Excitement over artificial intelligence (AI) helped drive Coursera shares (and results) significantly higher this past week, while earnings began to trickle in for the CE 100 Index — and the deluge of quarterly reports begins in earnest.
Coursera shares leaped 49%, leading the Work segment 2.7% higher.
The earnings results showed the company surpassed more than 2 million enrollments in its generative AI catalog. Total revenue was $170.3 million, up 11% from $153.7 million a year ago. Consumer revenue was $97.3 million, up 12% year over year, driven in part by generative AI credentials.
Enterprise revenue was $58.7 million, up 8% from a year ago. The company said that the total number of paid enterprise customers increased to 1,511, up 17% from a year ago.
Ocado shares rose by 17.6%. During the company’s most recent earnings report, Ocado CEO Tim Steiner said his company is benefiting from a resumption in online grocery buying. The company’s half-year report released earlier in the month noted that group revenues were up 13% to £1.5 billion, while technology solutions revenues gained 22%, and Ocado retail sales gathered 11%.
Elsewhere, and as reported by Reuters, U.S. partner Kroger has placed an order for Ocado’s On-Grid Robotic Pick (OGRP) and Automated Frameload (AFL), to be used in multiple warehouses.
Visa shares gathered 4.5% in the Pay and Be Paid segment, which lost 2.2% overall. As reported this past week, contactless payments were a key highlight in the company’s earnings call last week.

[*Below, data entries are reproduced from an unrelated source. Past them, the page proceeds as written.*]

(* ================================================================== *)
(** * Facts about the distance function *)
Module GeoFacts.
Import Geo.
Local Open Scope R_scope.

(** The haversine term lies in [0, 1] for every real input. *)
Lemma hav_term_bounds (x y e : R) :
  0 <= sin ((y - x) / 2) ^ 2 + cos x * cos y * sin (e / 2) ^ 2 <= 1.
Proof.
  set (s := sin (e / 2) ^ 2).
  assert (Hs : 0 <= s <= 1).
  { unfold s; pose proof (SIN_bound (e / 2)); split; nra. }
  assert (Hd : sin ((y - x) / 2) ^ 2 = (1 - cos (y - x)) / 2).
  { replace (cos (y - x)) with (cos (2 * ((y - x) / 2))) by (f_equal; lra).
    rewrite cos_2a_sin; simpl; field. }
  rewrite Hd, cos_minus.
  pose proof (COS_bound (y - x)) as Hm; rewrite cos_minus in Hm.
  pose proof (COS_bound (y + x)) as Hp; rewrite cos_plus in Hp.
  destruct (Rle_lt_dec 0 (cos x * cos y)); split; nra.
Qed.

Lemma hav_bounds (lat1 lon1 lat2 lon2 : R) :
  0 <= hav lat1 lon1 lat2 lon2 <= 1.
Proof. unfold hav; apply hav_term_bounds. Qed.

(** The code's [2 * atan2(sqrt a, sqrt (1 - a))] is the textbook
    [2 * asin (sqrt a)] on [0, 1]. *)
Lemma atan2_sqrt_asin (a : R) :
  0 <= a <= 1 -> atan2 (sqrt a) (sqrt (1 - a)) = asin (sqrt a).
Proof.
  intros [H0 H1].
  pose proof PI_RGT_0.
  assert (Hsa : sqrt a * sqrt a = a) by (apply sqrt_sqrt; lra).
  pose proof (sqrt_pos a) as Hp.
  destruct (Rlt_le_dec a 1) as [Hlt | Hge].
  - assert (Hq : 0 < sqrt (1 - a)) by (apply sqrt_lt_R0; lra).
    assert (Hsa1 : sqrt a < 1).
    { rewrite <- sqrt_1; apply sqrt_lt_1; lra. }
    unfold atan2; destruct (Rlt_dec 0 (sqrt (1 - a))) as [_ | n]; [| lra].
    rewrite asin_atan by lra.
    f_equal; f_equal; f_equal.
    unfold Rsqr; rewrite Hsa; reflexivity.
  - assert (Ha : a = 1) by lra; subst a.
    rewrite Rminus_diag, sqrt_0, sqrt_1, asin_1.
    unfold atan2.
    destruct (Rlt_dec 0 0); [lra |].
    destruct (Rlt_dec 0 0); [lra |].
    destruct (Rlt_dec 0 1); [reflexivity | lra].
Qed.

Lemma distance_some (lat1 lon1 lat2 lon2 : R) :
  distance (Some lat1) (Some lon1) (Some lat2) (Some lon2)
  = Ret (PyFloat (haversine_km lat1 lon1 lat2 lon2)).
Proof.
  pose proof (hav_bounds lat1 lon1 lat2 lon2) as Hb.
  unfold distance, haversine_km; unfold hav in *.
  set (a := sin ((radians lat2 - radians lat1) / 2) ^ 2
            + cos (radians lat1) * cos (radians lat2)
              * sin ((radians lon2 - radians lon1) / 2) ^ 2) in *.
  unfold py_sqrt.
  destruct (Rlt_dec a 0); [lra |].
  destruct (Rlt_dec (1 - a) 0); [lra |].
  rewrite atan2_sqrt_asin by lra; reflexivity.
Qed.

Lemma asin_sqrt_range (a : R) : 0 <= a -> 0 <= asin (sqrt a) <= PI / 2.
Proof.
  intros Ha; pose proof PI_RGT_0; pose proof (sqrt_pos a).
  split; [| apply asin_bound].
  unfold asin.
  destruct (Rle_dec (sqrt a) (-1)); [lra |].
  destruct (Rle_dec 1 (sqrt a)); [lra |].
  rewrite <- atan_0.
  destruct (Req_dec (sqrt a) 0) as [E | E].
  - rewrite E; unfold Rdiv; rewrite Rmult_0_l; lra.
  - apply Rlt_le, atan_increasing.
    apply Rdiv_lt_0_compat; [lra |].
    apply sqrt_lt_R0; unfold Rsqr; nra.
Qed.

Lemma haversine_km_range (lat1 lon1 lat2 lon2 : R) :
  0 <= haversine_km lat1 lon1 lat2 lon2 <= PI * 6373.
Proof.
  unfold haversine_km.
  pose proof (asin_sqrt_range (hav lat1 lon1 lat2 lon2)
                (proj1 (hav_bounds lat1 lon1 lat2 lon2))).
  lra.
Qed.

Lemma sin_half_sq_swap (u v : R) :
  sin ((v - u) / 2) ^ 2 = sin ((u - v) / 2) ^ 2.
Proof.
  replace ((u - v) / 2) with (- ((v - u) / 2)) by field.
  rewrite sin_neg; ring.
Qed.

Lemma hav_swap (lat1 lon1 lat2 lon2 : R) :
  hav lat1 lon1 lat2 lon2 = hav lat2 lon2 lat1 lon1.
Proof.
  unfold hav.
  rewrite (sin_half_sq_swap (radians lat1)), (sin_half_sq_swap (radians lon1)).
  ring.
Qed.

Lemma distance_none (lat1 lon1 lat2 lon2 : option R) :
  (lat1 = None \/ lon1 = None \/ lat2 = None \/ lon2 = None) ->
  distance lat1 lon1 lat2 lon2 = Ret (PyInt (-1)).
Proof.
  intros H; destruct lat1, lon1, lat2, lon2; simpl; try reflexivity;
  exfalso; intuition discriminate.
Qed.

End GeoFacts.

(* ------------------------------------------------------------------ *)
(** * Facts on the binary64 [distance] *)
Module GeoFloatFacts.
Import Floats GeoFloat.
Local Open Scope float_scope.

Lemma distance_none_float (sin cos : float -> float) (atan2 pow : float -> float -> float)
    (lat1 lon1 lat2 lon2 : option float) :
  lat1 = None \/ lon1 = None \/ lat2 = None \/ lon2 = None ->
  distance sin cos atan2 pow lat1 lon1 lat2 lon2 = Ret (PyInt (-1)).
Proof.
  intros H; destruct lat1, lon1, lat2, lon2; try reflexivity;
    exfalso; decompose [or] H; discriminate.
Qed.

(** With the correctly rounded [sin], [cos] and [pow] at the arguments it
    reaches, [distance (-82) (-180) 82 0] computes [a = 1.0000000000000002]
    (the exact value is 1), and [sqrt (1 - a)] raises. *)
Lemma antipode_domain_error (sin cos : float -> float) (atan2 pow : float -> float -> float) :
  sin (radians 82) = sin_82 -> sin (radians 90) = 1 ->
  cos (radians (-82)) = cos_82 -> cos (radians 82) = cos_82 ->
  pow sin_82 2 = sin_82 * sin_82 ->
  distance sin cos atan2 pow (Some (-82)) (Some (-180)) (Some 82) (Some 0) = Raise domain_error.
Proof.
  intros H1 H2 H3 H4 H5.
  vm_compute in H1, H2, H3, H4, H5.
  vm_compute. rewrite H1. vm_compute. rewrite H5. vm_compute.
  rewrite H3. vm_compute. rewrite H4. vm_compute. rewrite H2. vm_compute. reflexivity.
Qed.

End GeoFloatFacts.

(* ================================================================== *)
(** * Facts about grouping, sorting and windows *)
Module ListFacts.
Local Open Scope nat_scope.
Import Frames Queries.

Lemma in_skipn {A : Type} (k : nat) (l : list A) (y : A) :
  In y (skipn k l) -> In y l.
Proof.
  intros H; rewrite <- (firstn_skipn k l); apply in_or_app; now right.
Qed.

Lemma in_firstn {A : Type} (k : nat) (l : list A) (y : A) :
  In y (firstn k l) -> In y l.
Proof.
  intros H; rewrite <- (firstn_skipn k l); apply in_or_app; now left.
Qed.

Section Sort.
Context {A : Type} (cnt : A -> nat).

Lemma insert_desc_perm (x : A) (l : list A) :
  Permutation (insert_desc cnt x l) (x :: l).
Proof.
  induction l as [| y l IH]; simpl; [reflexivity |].
  destruct (Nat.leb (cnt y) (cnt x)); [reflexivity |].
  etransitivity; [apply perm_skip, IH | apply perm_swap].
Qed.

Lemma sort_desc_perm (l : list A) : Permutation (sort_desc cnt l) l.
Proof.
  induction l as [| x l IH]; simpl; [reflexivity |].
  etransitivity; [apply insert_desc_perm | apply perm_skip, IH].
Qed.

Lemma insert_desc_sorted (x : A) (l : list A) :
  StronglySorted (fun u v => cnt v <= cnt u) l ->
  StronglySorted (fun u v => cnt v <= cnt u) (insert_desc cnt x l).
Proof.
  induction l as [| y l IH]; simpl; intros Hs.
  - repeat constructor.
  - inversion Hs as [| ? ? Hl Hf]; subst.
    destruct (Nat.leb (cnt y) (cnt x)) eqn:E.
    + apply Nat.leb_le in E.
      constructor; [exact Hs |].
      constructor; [exact E |].
      rewrite Forall_forall in *; intros z Hz; specialize (Hf z Hz); lia.
    + apply Nat.leb_gt in E.
      constructor; [now apply IH |].
      rewrite Forall_forall in *; intros z Hz.
      apply (Permutation_in _ (insert_desc_perm x l)) in Hz.
      destruct Hz as [<- | Hz]; [lia | now apply Hf].
Qed.

Lemma sort_desc_sorted (l : list A) :
  StronglySorted (fun u v => cnt v <= cnt u) (sort_desc cnt l).
Proof.
  induction l as [| x l IH]; simpl; [constructor | now apply insert_desc_sorted].
Qed.

Lemma sorted_firstn_skipn (l : list A) (k : nat) (x y : A) :
  StronglySorted (fun u v => cnt v <= cnt u) l ->
  In x (firstn k l) -> In y (skipn k l) -> cnt y <= cnt x.
Proof.
  revert l; induction k as [| k IH]; intros l Hs Hx Hy; [destruct Hx |].
  destruct l as [| a l]; [destruct Hx |].
  inversion Hs as [| ? ? Hl Hf]; subst.
  destruct Hx as [<- | Hx].
  - rewrite Forall_forall in Hf; apply Hf.
    apply (in_skipn k); exact Hy.
  - eapply IH; eauto.
Qed.

(** The elements a window keeps are at least as large as any it drops. *)
Lemma sort_firstn_dominates (l : list A) (k : nat) (x y : A) :
  In x (firstn k (sort_desc cnt l)) -> In y (skipn k (sort_desc cnt l)) ->
  cnt y <= cnt x.
Proof. apply sorted_firstn_skipn, sort_desc_sorted. Qed.

End Sort.

Lemma decb_true {K : Type} (dec : forall x y : K, {x = y} + {x <> y}) (x y : K) :
  decb dec x y = true <-> x = y.
Proof. unfold decb; destruct (dec x y); split; congruence. Qed.

Lemma decb_refl {K : Type} (dec : forall x y : K, {x = y} + {x <> y}) (x : K) :
  decb dec x x = true.
Proof. now apply decb_true. Qed.
Lemma deploy_quantized_spec ds l fuse name backend (w : World (R := R)) :
  wp (deploy_quantized ds l fuse name backend) (fun _ w' =>
    (w_next w <= w_next w')%nat /\
    (forall k, (k < w_next w)%nat -> w_heap w' !! k = w_heap w !! k) /\
    w_engine w' = backend /\
    (exists tr, w_trace w' = w_trace w ++ EvEngine backend :: tr /\ no_engine tr) /\
    w_files w' = w_files w ++ quant_paths name fuse /\
    (exists L, w_out w' = w_out w ++ L /\
       map bench_meta L = bench_lines (quant_paths name fuse))) w.
Proof.
  unfold deploy_quantized. wp_run.
  all: split; [lia |]; split; [solve_frame |]; split; [reflexivity |];
       split; [solve_trace |]; split; [solve_paths | solve_out].
Qed.

Lemma deploy_nnapi_spec ds l fuse name backend (w : World (R := R)) :
  wp (deploy_nnapi ds l fuse name backend) (fun _ w' =>
    (w_next w <= w_next w')%nat /\
    (forall k, (k < w_next w)%nat -> w_heap w' !! k = w_heap w !! k) /\
    w_engine w' = backend /\
    (exists tr, w_trace w' = w_trace w ++ EvEngine backend :: tr /\ no_engine tr) /\
    w_files w' = w_files w ++ nnapi_paths name fuse /\
    w_out w' = w_out w) w.
Proof.
  unfold deploy_nnapi. wp_run.
  all: split; [lia |]; split; [solve_frame |]; split; [reflexivity |];
       split; [solve_trace |]; split; [solve_paths | reflexivity].
Qed.

Lemma deploy_onnx_quantized_spec ds l fuse name (w : World (R := R)) :
  wp (deploy_onnx_quantized ds l fuse name) (fun _ w' =>
    (w_next w <= w_next w')%nat /\
    (forall k, (k < w_next w)%nat -> w_heap w' !! k = w_heap w !! k) /\
    w_engine w' = w_engine w /\
    (exists tr, w_trace w' = w_trace w ++ tr /\ no_engine tr) /\
    w_files w' = w_files w ++ onnx_paths name fuse /\
    (exists L, w_out w' = w_out w ++ L /\
       map bench_meta L = bench_lines (onnx_paths name fuse))) w.
Proof.
  unfold deploy_onnx_quantized. wp_run.
  all: split; [lia |]; split; [solve_frame |]; split; [reflexivity |];
       split; [solve_trace |]; split; [solve_paths | solve_out].
Qed.

Lemma deploy_float_spec l name (w : World (R := R)) :
  wp (deploy_float l name) (fun _ w' =>
    w_next w' = w_next w /\
    (forall k, k <> l -> w_heap w' !! k = w_heap w !! k) /\
    (exists m m', w_heap w !! l = Some m /\ w_heap w' !! l = Some m' /\
       m_params m' = m_params m /\ m_training m' = false) /\
    w_engine w' = w_engine w /\
    (exists tr, w_trace w' = w_trace w ++ tr /\ no_engine tr) /\
    w_files w' = w_files w ++ float_paths name /\
    (exists L, w_out w' = w_out w ++ L /\
       map bench_meta L = bench_lines (float_paths name))) w.
Proof.
  unfold deploy_float. wp_run.
  all: split; [reflexivity |]; split; [intros ?k ?Hk; rewrite ?lookup_insert_ne by congruence; reflexivity |];
       split; [do 2 eexists; split; [reflexivity |];
               rewrite lookup_insert_eq; split; [reflexivity | split; reflexivity] |];
       split; [reflexivity |];
       split; [solve_trace |]; split; [solve_paths | solve_out].
Qed.

End Orchestrators.


(** ** Call sequences *)

Section Calls.
Context {R : Type} `{Runtime R}.

Lemma wp_conseq {A} (c : M A) (P Q : A -> World (R := R) -> Prop) w :
  wp c P w -> (forall x w', P x w' -> Q x w') -> wp c Q w.
Proof. unfold wp. destruct (c w) as [[x w']|]; auto. Qed.

Lemma run_call_spec (c : Call) (w : World (R := R)) :
  wp (run_call c) (fun _ w' => call_post c w w') w.
Proof.
  destruct c as [l n | d l f n | d l f n b | d l f n b]; simpl run_call; unfold call_post.
  - eapply wp_conseq; [apply deploy_float_spec |].
    intros _ w' (Hn & Hfr & (m & m' & Hm & Hm' & Hp & _) & He & (tr & Htr & Hne) & Hf & Ho).
    split; [lia |]. split.
    { intros k _. destruct (decide (k = l)) as [-> | Hk].
      - rewrite Hm, Hm'. simpl. congruence.
      - rewrite Hfr by exact Hk. reflexivity. }
    split; [discriminate |]. split; [exact He |].
    split; [exists tr; split; [exact Htr | exact Hne] |]. split; assumption.
  - eapply wp_conseq; [apply deploy_onnx_quantized_spec |].
    intros _ w' (Hn & Hfr & He & (tr & Htr & Hne) & Hf & Ho).
    split; [lia |]. split; [intros k Hk; rewrite Hfr by exact Hk; reflexivity |].
    split; [intros _; exact Hfr |]. split; [exact He |].
    split; [exists tr; split; [exact Htr | exact Hne] |]. split; assumption.
  - eapply wp_conseq; [apply deploy_quantized_spec |].
    intros _ w' (Hn & Hfr & He & (tr & Htr & Hne) & Hf & Ho).
    split; [lia |]. split; [intros k Hk; rewrite Hfr by exact Hk; reflexivity |].
    split; [intros _; exact Hfr |]. split; [exact He |].
    split; [exists tr; split; [exact Htr | exact Hne] |]. split; assumption.
  - eapply wp_conseq; [apply deploy_nnapi_spec |].
    intros _ w' (Hn & Hfr & He & (tr & Htr & Hne) & Hf & Ho).
    split; [lia |]. split; [intros k Hk; rewrite Hfr by exact Hk; reflexivity |].
    split; [intros _; exact Hfr |]. split; [exact He |].
    split; [exists tr; split; [exact Htr | exact Hne] |]. split; [exact Hf |].
    exists []. rewrite app_nil_r. split; [exact Ho | reflexivity].
Qed.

CEO Ryan McInerney said on the conference call with analysts that tap to pay grew 4 percentage points from last year to 80% of face-to-face transactions globally, excluding the U.S. More than 55 countries have seen more than 90% contactless penetration, he said, in response to analysts’ questions. In the U.S., tap to pay has been tied to more than 50% of in-person commerce transactions, and 30 cities have seen more than 60% penetration.
The company passed the 10 billion token mark this quarter, according to the CEO’s commentary, and the tokens helped generate an estimated $40 billion in incremental eCommerce revenue and prevented an estimated $600 million in fraud.
Revenues from new payment flows, he said, grew by 18% year over year. Visa Direct transactions grew by 41% over the same time.
In the U.S., payments volumes were 4% higher, with debit up 4% and credit up 3% year over year.
CrowdStrike continued to decline, down about 17%. In a report released by the company, CrowdStrike says a glitch in test software led to last week’s massive IT outage.
The report also outlines what CrowdStrike aims to do to prevent the problem from recurring, such as implementing “a staggered deployment strategy for Rapid Response Content in which updates are gradually deployed to larger portions of the sensor base,” while also giving customers more control over the delivery of these updates, letting them choose when and where they are deployed.
Block shares lost 11.6%. The company said this week in a posting that it will shutter Cash App UK in mid-September.
“In recent months, we have outlined our strategic approach for Cash App, which prioritizes our focus on the United States, and deprioritizes global expansion. All of our operations remain unaffected by this decision,” as noted in the posting.